SHIFT、中途440人採用を停止 新卒はAIで「10年分を1年で習得」へ
ソフトウェアテスト大手のSHIFTが中途採用を大幅に絞り込み、新卒人材のAI活用による急速なスキル習得にシフトする戦略を打ち出した。採用市場とIT業界の構造変化を象徴する動きとして注目を集めている。
ソフトウェアテストを主力事業とするSHIFT(東証プライム上場)が、中途採用を440人分停止したことが明らかになりました。同社は採用戦略を大きく転換し、新卒人材がAIツールを積極的に活用することで「10年分のスキルを1年で習得できる」という新たな育成方針を軸に据えると報じられています。IT業界全体でAI活用が急速に広がる中、採用・育成の在り方そのものを見直す動きとして業界関係者の間で話題を呼んでいます。
SHIFTはこれまで積極的な中途採用によって事業規模を拡大してきた企業として知られています。しかし今回の方針転換では、即戦力の中途人材を大量採用するモデルから、AIを前提とした新卒育成モデルへと軸足を移す形となります。具体的には、コーディング支援や自動テスト生成など、生成AIを業務に組み込むことで、従来は数年かけて積み上げてきたスキルセットを短期間で身につけさせることを目指しているとみられます。
背景には、生成AIの急速な実用化による「業務効率の劇的な向上」があります。ソフトウェアテストの分野では、AIによるテストケースの自動生成やバグ検出の高度化が進んでおり、従来の人海戦術型のビジネスモデルが根本から問い直されつつあります。業界関係者の間では、「一定のAIリテラシーを持つ人材が、以前の数人分の生産性を発揮できる時代になりつつある」という見方が広がっており、SHIFTの今回の判断はこうした環境変化への対応とも読み取れます。

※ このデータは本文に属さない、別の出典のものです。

Lemma session_completes {S T} (r : io_Reader S) (w : io_Writer S) `{!ReaderSpec r} `{!WriterSpec w} `{!Duplex r w}
    (r' : io_Reader T) (w' : io_Writer T) `{!ReaderSpec r'} `{!WriterSpec w'} `{!Duplex r' w'}
    (flush : M S unit) `{!Flushes r w flush} (flush' : M T unit) `{!Flushes r' w' flush'} `{Digests}
    {A} (op : entry_op A) `{!EntryOp op} sess st fsys raw name :
  session_ready sess st raw name (op_needs op fsys) →
  ∃ cb sb res sess' n, op_answer op raw (st_ver st) fsys name res ∧ ∀ fuel, (n ≤ fuel)%nat →
    talks r w (attempt (withEntry r w flush fuel name (op_run op r w fuel))) sess sb cb res sess' ∧
    dialogue r' w' (doServerSender r' w' flush' fsys fuel st (Ret raw)) (PutUint32 0 ++ cb) sb tt.
Proof.
  intros (Hneg & Hcs & Hseed & Hck & Hn1 & Hn2 & Hne & Hok & Hlen & Hfile & Hop). set (v := st_ver st) in *.
  assert (s_version sess = v) as Hv by apply Hneg.
  set (entries := sortFlist f_name (λ e, mode_IsDir e.(f_mode)) raw v).
  assert (Permutation entries raw) as HP by apply sort_perm.
  destruct (file_list_codec w' r st.(st_list) (session_params sess) entries Hneg) as (lb & l & He & Hag & Hpar); [by rewrite HP|].
  destruct (op_entry op r w sess raw l v fsys name) as (res & Hres & req & data & sess1 & Hv1 & Hwf1 & Hserv & Hopen);
    [by repeat split; rewrite ?Hcs|done..|].
  pose proof (total_size_i64 entries) as Htot.
  exists (ask_bytes v req ++ dones v (maxPhase_of v + 1) ++ goodbye_client v),
    (lb ++ reply_bytes v req data (FileChecksum data st.(st_checksum) v st.(st_seed)) ++ dones v (maxPhase_of v + 1)
       ++ stats_bytes v (total_size entries) ++ goodbye_server v), res, sess1, (length raw + length data + 5)%nat.
  split; [done|]. intros fuel Hf. split.
  - pose proof (withEntry_ok r w flush fuel name (op_run op r w fuel) sess sess1 lb l) as Hwe. cbv zeta in Hwe.
    rewrite Hv in Hwe. apply Hwe; [apply Hpar; rewrite HP; lia|done| |done|done].
    rewrite <-Hcs, <-Hseed. apply Hopen. lia.
  - apply (doServerSender_ok r' w' flush' fsys st raw req data lb fuel); [|done|by apply Hserv|lia].
    fold v entries. intros E. rewrite E in HP. by apply Permutation_nil in HP.
Qed.

(** A file operation end to end. For a client and a server whose handshake
    agreed, a module whose walk gives entries the list can carry with distinct
    valid names, and a requested name that, if it exists, is a directory, a
    symbolic link or a readable regular file: the client's withEntry with the
    callback of Open, and the server's transfer phase, each given exactly what
    the other sends (the client's filter list first), both run to completion,
    and Open returns what the file system holds: the file with its exact bytes,
    the directory with its direct children, the link with its target, or the
    error that the name does not exist. *)
Theorem session_open {S T} (r : io_Reader S) (w : io_Writer S) `{!ReaderSpec r} `{!WriterSpec w} `{!Duplex r w}
    (r' : io_Reader T) (w' : io_Writer T) `{!ReaderSpec r'} `{!WriterSpec w'} `{!Duplex r' w'}
    (flush : M S unit) `{!Flushes r w flush} (flush' : M T unit) `{!Flushes r' w' flush'} `{Digests}
    sess st fsys raw name :
  session_ready sess st raw name (openable fsys) →
  ∃ cb sb res sess' n, opened raw (st_ver st) fsys name res ∧ ∀ fuel, (n ≤ fuel)%nat →
    talks r w (attempt (withEntry r w flush fuel name (openFileFromContext r w fuel))) sess sb cb res sess' ∧
    dialogue r' w' (doServerSender r' w' flush' fsys fuel st (Ret raw)) (PutUint32 0 ++ cb) sb tt.
Proof. apply (session_completes r w r' w' flush flush' open_op). Qed.

(** ** Witness: opening a file of a small module *)
Definition example_fs : file_system := λ name,
  if bool_decide (name = str "a.txt") then Ret (Ret (str "hello, world")) else Fail (Errorf "open" name).
Definition example_state : transferState := mk_transferState example_params 77 true (str "md5") [].
Definition example_live : Session :=
  mk_Session 31 0 (str "md5") (str "md5") 77 424 true true true (str "pub") NewNdxState NewNdxState Mux.NewReader None.

Lemma example_ready : session_ready example_live example_state example_walk (str "a.txt") (openable example_fs).
Proof.
  unfold session_ready. split_and!; try done.
  - by right.
  - unfold names_ok, path_ok. apply (bool_decide_unpack _). by vm_compute.
  - repeat (apply Forall_cons_2; [constructor; simpl; unfold is_i64, is_i32, is_u32, MaxPathLen; split_and?; try lia; done|]).
    apply Forall_nil_2.
  - intros e He En. right. right. unfold example_walk in He. rewrite !elem_of_cons, elem_of_nil in He.
    destruct He as [->|[->|[->|[->|[]]]]]; try (by vm_compute in En). split; [by vm_compute|]. by exists (str "hello, world").
Qed.

Lemma session_open_witness :
  ∃ cb sb res sess' n, opened example_walk 31 example_fs (str "a.txt") res ∧ ∀ fuel, (n ≤ fuel)%nat →
    talks conn_reader conn_writer
      (attempt (withEntry conn_reader conn_writer (ret tt) fuel (str "a.txt")
         (openFileFromContext conn_reader conn_writer (H := pad_digests) fuel))) example_live sb cb res sess' ∧
    dialogue conn_reader conn_writer
      (doServerSender conn_reader conn_writer (ret tt) (H := pad_digests) example_fs fuel example_state (Ret example_walk))
      (PutUint32 0 ++ cb) sb tt.
Proof.
  apply (session_open conn_reader conn_writer conn_reader conn_writer (ret tt) (ret tt) (H := pad_digests)
           example_live example_state example_fs example_walk (str "a.txt")).
  exact example_ready.
Defined.

(** The same session evaluated: the server's answer to the client's bytes, and
    the file the client makes of it. *)
Definition example_cb : bytes := ask_bytes 31 (Some 1) ++ dones 31 3 ++ goodbye_client 31.
Example session_runs :
  let '(res, c) := doServerSender conn_reader conn_writer (ret tt) (H := pad_digests) example_fs 100 example_state
                     (Ret example_walk) (conn_dribble (PutUint32 0 ++ example_cb)) in
  let '(res', (_, c')) := withEntry conn_reader conn_writer (ret tt) 100 (str "a.txt")
                     (openFileFromContext conn_reader conn_writer (H := pad_digests) 100) (example_live, conn_of c.(tx)) in
  res = Ret tt ∧ c'.(tx) = example_cb ∧ match res' with Ret (flistFile _ d) => d = str "hello, world" | _ => False end.
Proof. by vm_compute. Qed.

(** ** What openFile guarantees against any peer *)
Lemma wrap_Ret {S A} ctx (m : M S A) s a s' : wrap ctx m s = (Ret a, s') → m s = (Ret a, s').
Proof. unfold wrap. destruct (m s) as [[] ?]; congruence. Qed.

(** C35: A file is handed out only when its checksum is right. Whatever the peer
    sends, when openFile returns, it returns a regular file with the entry's
    information, and the last bytes it read from the connection are the strong
    checksum of exactly the data it returns, with the negotiated algorithm and the
    connection's seed. *)
Theorem openFile_verified {S} (r : io_Reader S) (w : io_Writer S) `{Digests} fuel e ndx sess s f sess' s' :
  openFile r w fuel e ndx (sess, s) = (Ret f, (sess', s')) →
  ∃ data k s1, f = flistFile (flistInfo (baseName e.(Name)) e) data ∧
    ReadFull r k s1 = (Ret (FileChecksum data sess.(s_checksum) sess.(s_version) sess.(s_seed)), s').
Proof.
  unfold openFile. rewrite bind_get. intros E.
  do 3 (apply bind_inv_Ret in E as (? & [? ?] & _ & E)). apply bind_inv_Ret in E as (sh & [se1 t1] & _ & E).
  apply bind_inv_Ret in E as (data & [se2 t2] & _ & E). apply bind_inv_Ret in E as (want & [se3 t3] & Hw & E).
  rewrite equalBytes_spec in E. destruct (bool_decide_reflect (FileChecksum data (s_checksum sess) (s_version sess) (s_seed sess) = want)) as [<-|];
    [|done]. injection E as <- <- <-.
  unfold lift in Hw. destruct (wrap _ _ t2) as [y t4] eqn:Er. simplify_eq. apply wrap_Ret in Er. by eexists data, _, t2.
Qed.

採用市場全体への波及効果も注目されます。440人分という採用停止の規模は決して小さくなく、同社のような大手IT企業が採用数を絞り込むことは、中途市場における求人件数の減少につながる可能性があります。一方で、AIスキルを持つ人材への需要は引き続き旺盛であり、「AI活用ができるかどうか」が採用判断の重要な基準となる傾向がさらに強まるとみられます。IT人材の評価軸が、経験年数から「AIと協働できる能力」へと移行しつつある流れを、今回の動きは象徴的に示しています。
新卒育成モデルへの転換には、課題も伴います。AIツールを使いこなすためには、そもそもの業務知識やロジカルシンキングが基盤として必要であり、「AIがあれば経験不要」とはならない点を専門家は指摘しています。また、大量の新卒人材を受け入れながら品質を維持するには、社内の教育体制や評価制度の抜本的な見直しも求められるとみられます。
今後の見通しとしては、SHIFTの取り組みが一定の成果を示した場合、同様の戦略を採用するIT企業が増加し、業界全体の採用・育成モデルが大きく塗り替えられる可能性があります。AI活用による人材育成の「圧縮効果」がどこまで実現できるかは未知数ですが、採用コストの削減と即戦力化の両立を狙うこのアプローチは、コスト競争が激しいIT業界において一つの解として注目され続けるとみられます。2026年度以降の採用市場や人材育成のトレンドを占う上でも、SHIFTの事例は重要な先行指標となりそうです。